Competing interests: The authors have declared that no competing interests exist.
Introduction
With the increasingly high demand of visual quality, many new instruments appeared to describe the optical quality such as point spread function, modulation transfer function (MTF), wavefront aberration, and ocular scattering. However, most of these instruments are not able to assess overall optical quality of the human eye only by an individual instrument. For example, aberrometors, the most frequently used instrument for optical quality assessment in ophthalmic practices, allow a measurement of aberrations rather than the changes of ocular scattering, resulting in overestimation of optical quality for the eye with significant scatter.[1] The Optical Quality Analysis System (OQAS, Visiomereics SL, Spain) provides parameters such as the MTF, Strehl ratio, and intraocular scattering based on the double-pass technique. It is the only available device that quantifies the combined effect of light scatter and optical aberrations, and objectively measures the overall optical quality of the human eyes.[1] OQASII is the latest version of OQAS with improvements in design, alignment, software and hardware, resulting in faster acquisition and more comprehensive analysis than the first generation of OQAS. The OQAS had been used to compare the results of optical quality between phakic intraocular lenses (IOLs) and LASIK, among different types of aphakic IOL.[2–4] Its measurement of intraocular scattering also had been used for cataract grading.[5, 6] Furthermore, it had been applied to patients with keratitis, dry eyes, as well as other pathologies.[7, 8] However, to our knowledge, no comprehensive data on the intra- and inter-session repeatability and reproducibility of OQASII has been published. In this study, the repeatability and reproducibility of the optical quality parameters provided by OQAS II were evaluated.
Methods
All subjects enrolled in this prospective, comparative, observational study revealed no abnormal findings by a comprehensive ophthalmic screening examination. Enrolled subjects fulfilled the criteria, including age from 21 to 39 years-old, spherical equivalent (SE) from 0.00D to-9.50D and astigmatism less than 2.00D, stable refraction, the best corrected distance visual acuity (BCDVA) of 20/25 or better, pupil diameter larger than 4 mm in dim, without wearing rigid gas permeable contact lenses for at least 4 weeks or soft contact lenses for at least 2 weeks, no ocular disease, and no previous refractive surgery or systemic disease. Written informed consent was obtained from all subjects after explanation of the nature and possible consequences of the study. The research was approved by the Institutional Review Board of the Eye Hospital of Wenzhou Medical University.
OQAS II Measurements
The OQASII measurements were performed in the right eye by two examiners. The first examiner measured subjects in the first week (session A), and the second examiner performed the measurements immediately after the first one (session B). A week later, the first examiner finished the third measurements (session C) in the same environment and the corresponding time with the first week. The examiners were blind to the results of each other and of each session. The subject’s eye was realigned at the beginning of each session. All subjects underwent three consecutive tests without realignment during each session. The subject was asked to open both eyes and fixate on a target. For each test, the software of the OQASII system captured six double-pass images to compute the final average optical quality.

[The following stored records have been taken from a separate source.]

(* ===== verification/Lowering.v ===== *)
(** * From the syntax tree to terms ([core/src/ast/compat.rs])

    The lowering ([FromAst]) of the syntax tree of the parser to the terms that the
    machine evaluates: functions of several arguments and destructuring become
    unary functions and lets, the pieces of a field are put together, match
    expressions are compiled, and containers are wrapped in [Closurize].

    The [unwrap] on a field path, the indexing of the arguments of an operator and
    the unbound variables of a pattern annotation are panics. *)
From S2P Require Import Prelude IndexMap Values Records Make Ast Pattern TypeContracts Merge.

(** ** Operators *)

Inductive TermPrimOp : Type := TUnary (op : UnaryOp) | TBinary (op : BinaryOp) | TNAry (op : NAryOp).

(** [FromAst<PrimOp> for TermPrimOp] *)
Definition lower_op (op : PrimOp) : TermPrimOp :=
  match op with
  | PTypeof => TUnary Typeof | PCast => TUnary Cast | PBoolAnd => TUnary BoolAnd
  | PBoolOr => TUnary BoolOr | PBoolNot => TUnary BoolNot | PBlame => TUnary Blame
  | PEnumEmbed id => TUnary (EnumEmbed id)
  | PRecordStatAccess id => TUnary (RecordAccess id)
  | PArrayMap => TUnary ArrayMap | PRecordMap => TUnary RecordMap
  | PLabelFlipPol => TUnary LabelFlipPol | PLabelPol => TUnary LabelPol
  | PLabelGoDom => TUnary LabelGoDom | PLabelGoCodom => TUnary LabelGoCodom
  | PLabelGoArray => TUnary LabelGoArray | PLabelGoDict => TUnary LabelGoDict
  | PSeq => TUnary Seq | PDeepSeq => TUnary DeepSeq | PArrayLength => TUnary ArrayLength
  | PArrayGen => TUnary ArrayGen
  | PRecordFields k => TUnary (RecordFields k)
  | PRecordValues => TUnary RecordValues | PStringTrim => TUnary StringTrim
  | PStringChars => TUnary StringChars | PStringUppercase => TUnary StringUppercase
  | PStringLowercase => TUnary StringLowercase | PStringLength => TUnary StringLength
  | PToString => TUnary ToString | PNumberFromString => TUnary NumberFromString
  | PEnumFromString => TUnary EnumFromString | PStringIsMatch => TUnary StringIsMatch
  | PStringFind => TUnary StringFind | PStringFindAll => TUnary StringFindAll
  | PForce i => TUnary (Force i)
  | PRecordEmptyWithTail => TUnary RecordEmptyWithTail | PRecordFreeze => TUnary RecordFreeze
  | PTrace => TUnary Trace | PLabelPushDiag => TUnary LabelPushDiag
  | PEnumGetArg => TUnary EnumGetArg | PEnumMakeVariant => TUnary EnumMakeVariant
  | PEnumIsVariant => TUnary EnumIsVariant | PEnumGetTag => TUnary EnumGetTag
  | PContractCustom => TUnary ContractCustom | PNumberArcCos => TUnary NumberArcCos
  | PNumberArcSin => TUnary NumberArcSin | PNumberArcTan => TUnary NumberArcTan
  | PNumberCos => TUnary NumberCos | PNumberSin => TUnary NumberSin | PNumberTan => TUnary NumberTan
  | PPlus => TBinary Plus | PSub => TBinary Sub | PMult => TBinary Mult | PDiv => TBinary Div
  | PModulo => TBinary Modulo | PNumberArcTan2 => TBinary NumberArcTan2
  | PNumberLog => TBinary NumberLog | PPow => TBinary Pow | PStringConcat => TBinary StringConcat
  | PEq => TBinary Eq_ | PLessThan => TBinary LessThan | PLessOrEq => TBinary LessOrEq
  | PGreaterThan => TBinary GreaterThan | PGreaterOrEq => TBinary GreaterOrEq
  | PContractApply => TBinary ContractApply | PContractCheck => TBinary ContractCheck
  | PLabelWithErrorData => TBinary LabelWithErrorData | PLabelGoField => TBinary LabelGoField
  | PRecordInsert k => TBinary (RecordInsert (Shared None) [] WithValue k)
  | PRecordRemove k => TBinary (RecordRemove k)
  | PRecordGet => TBinary RecordGet
  | PRecordHasField k => TBinary (RecordHasField k)
  | PRecordFieldIsDefined k => TBinary (RecordFieldIsDefined k)
  | PRecordSplitPair => TBinary RecordSplitPair
  | PRecordDisjointMerge => TBinary RecordDisjointMerge
  | PArrayConcat => TBinary ArrayConcat | PArrayAt => TBinary ArrayAt
  | PMerge k => TBinary (MergeOp (mkMergeLabel k))
  | PHash => TBinary Hash | PSerialize => TBinary Serialize | PDeserialize => TBinary Deserialize
  | PStringSplit => TBinary StringSplit | PStringContains => TBinary StringContains
  | PStringCompare => TBinary StringCompare
  | PStringBase64Encode => TBinary StringBase64Encode
  | PStringBase64Decode => TBinary StringBase64Decode
  | PSeal => TBinary Seal | PUnseal => TBinary Unseal
  | PContractArrayLazyApp => TBinary ContractArrayLazyApp
  | PContractRecordLazyApp => TBinary ContractRecordLazyApp
  | PLabelWithMessage => TBinary LabelWithMessage | PLabelWithNotes => TBinary LabelWithNotes
  | PLabelAppendNote => TBinary LabelAppendNote | PLabelLookupTypeVar => TBinary LabelLookupTypeVar
  | PStringReplace => TNAry StringReplace | PStringReplaceRegex => TNAry StringReplaceRegex
  | PStringSubstr => TNAry StringSubstr | PMergeContract => TNAry MergeContract
  | PRecordSealTail => TNAry RecordSealTail | PRecordUnsealTail => TNAry RecordUnsealTail
  | PLabelInsertTypeVar => TNAry LabelInsertTypeVar | PArraySlice => TNAry ArraySlice
  end.

(** [From<&UnaryOp>], [From<&BinaryOp>], [From<&NAryOp>] for [PrimOp]. *)
Definition raise_op1 (op : UnaryOp) : outcome PrimOp :=
  match op with
  | IfThenElse => Panic
  | Typeof => Done PTypeof | Cast => Done PCast | BoolAnd => Done PBoolAnd | BoolOr => Done PBoolOr
  | BoolNot => Done PBoolNot | Blame => Done PBlame
  | EnumEmbed id => Done (PEnumEmbed id)
  | RecordAccess id => Done (PRecordStatAccess id)
  | ArrayMap => Done PArrayMap | RecordMap => Done PRecordMap
  | LabelFlipPol => Done PLabelFlipPol | LabelPol => Done PLabelPol
  | LabelGoDom => Done PLabelGoDom | LabelGoCodom => Done PLabelGoCodom
  | LabelGoArray => Done PLabelGoArray | LabelGoDict => Done PLabelGoDict
  | Seq => Done PSeq | DeepSeq => Done PDeepSeq | ArrayLength => Done PArrayLength
  | ArrayGen => Done PArrayGen
  | RecordFields k => Done (PRecordFields k)
  | RecordValues => Done PRecordValues | StringTrim => Done PStringTrim
  | StringChars => Done PStringChars | StringUppercase => Done PStringUppercase
  | StringLowercase => Done PStringLowercase | StringLength => Done PStringLength
  | ToString => Done PToString | NumberFromString => Done PNumberFromString
  | EnumFromString => Done PEnumFromString | StringIsMatch => Done PStringIsMatch
  | StringFind => Done PStringFind | StringFindAll => Done PStringFindAll
  | Force i => Done (PForce i)
  | RecordEmptyWithTail => Done PRecordEmptyWithTail | RecordFreeze => Done PRecordFreeze
  | Trace => Done PTrace | LabelPushDiag => Done PLabelPushDiag
  | EnumGetArg => Done PEnumGetArg | EnumMakeVariant => Done PEnumMakeVariant
  | EnumIsVariant => Done PEnumIsVariant | EnumGetTag => Done PEnumGetTag
  | ContractCustom => Done PContractCustom | NumberArcCos => Done PNumberArcCos
  | NumberArcSin => Done PNumberArcSin | NumberArcTan => Done PNumberArcTan
  | NumberCos => Done PNumberCos | NumberSin => Done PNumberSin | NumberTan => Done PNumberTan
  | TagsOnlyMatch _ | ChunksConcat | StringIsMatchCompiled _ | StringFindCompiled _
  | StringFindAllCompiled _ | RecDefault | RecForce | ContractPostprocessResult
  | ContractAttachDefaultLabel => Panic
  end.

Definition raise_op2 (op : BinaryOp) : outcome PrimOp :=
  match op with
  | Plus => Done PPlus | Sub => Done PSub | Mult => Done PMult | Div => Done PDiv
  | Modulo => Done PModulo | NumberArcTan2 => Done PNumberArcTan2 | NumberLog => Done PNumberLog
  | Pow => Done PPow | StringConcat => Done PStringConcat | Eq_ => Done PEq
  | LessThan => Done PLessThan | LessOrEq => Done PLessOrEq | GreaterThan => Done PGreaterThan
  | GreaterOrEq => Done PGreaterOrEq | ContractApply => Done PContractApply
  | ContractCheck => Done PContractCheck | LabelWithErrorData => Done PLabelWithErrorData
  | LabelGoField => Done PLabelGoField
  | RecordRemove k => Done (PRecordRemove k)
  | RecordGet => Done PRecordGet
  | RecordHasField k => Done (PRecordHasField k)
  | RecordFieldIsDefined k => Done (PRecordFieldIsDefined k)
  | RecordSplitPair => Done PRecordSplitPair | RecordDisjointMerge => Done PRecordDisjointMerge
  | ArrayConcat => Done PArrayConcat | ArrayAt => Done PArrayAt
  | MergeOp (mkMergeLabel k) => Done (PMerge k)
  | Hash => Done PHash | Serialize => Done PSerialize | Deserialize => Done PDeserialize
  | StringSplit => Done PStringSplit | StringContains => Done PStringContains
  | StringCompare => Done PStringCompare
  | StringBase64Encode => Done PStringBase64Encode | StringBase64Decode => Done PStringBase64Decode
  | ContractArrayLazyApp => Done PContractArrayLazyApp
  | ContractRecordLazyApp => Done PContractRecordLazyApp
  | LabelWithMessage => Done PLabelWithMessage | LabelWithNotes => Done PLabelWithNotes
  | LabelAppendNote => Done PLabelAppendNote | LabelLookupTypeVar => Done PLabelLookupTypeVar
  | Seal => Done PSeal | Unseal => Done PUnseal
  | RecordInsert metadata pending WithValue k =>
      if shared_is_empty metadata && match pending with [] => true | _ => false end then Done (PRecordInsert k) else Panic
  | RecordInsert _ _ WithoutValue _ => Panic
  end.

Optical Quality Parameters
The main outcome were the MTF cut off frequency (MTF cut off), the Strehl ratio, the OQAS values (OVs) at contrasts of 100%, 20%, and 9%, and the objective scatter index (OSI).
MTF is the ratio of contrast between the retinal image and the original scene. The MTF cut off provided by OQASII is the cut off frequency (cpd) at 1% of maximum MTF. In other words, it indicates the spatial frequency corresponding to the contrast of the retinal image at 1% of the original scene.[9]
The Strehl ratio is the ratio of central intensity of the point image between the measured eye and the ideal eye. The Strehl ratio provided by OQASII is the ratio of the area under the MTF curve between the measured eye and the ideal eye. A value of 1 indicates a perfect system influenced only by diffraction.[10]
The OV100%, OV20%, and OV9% represent the OQAS value calculated by the system at three contrasts commonly used in ophthalmic practice: 100%, 20% and 9%, respectively. The OV100% is the MTF cut off frequency divided by 30 cpd. The OV20% and OV9% are linked to 0.05 and 0.01 MTF values. Therefore, the three OVs are closely related to the MTF curve.
The OSI is the index quantified intraocular scattered light. The OSI provided by OQASII is the ratio of light intensity in the intensity curve between the annular area within 12 and 20 min arc and that within 1 min arc of the central peak.[6]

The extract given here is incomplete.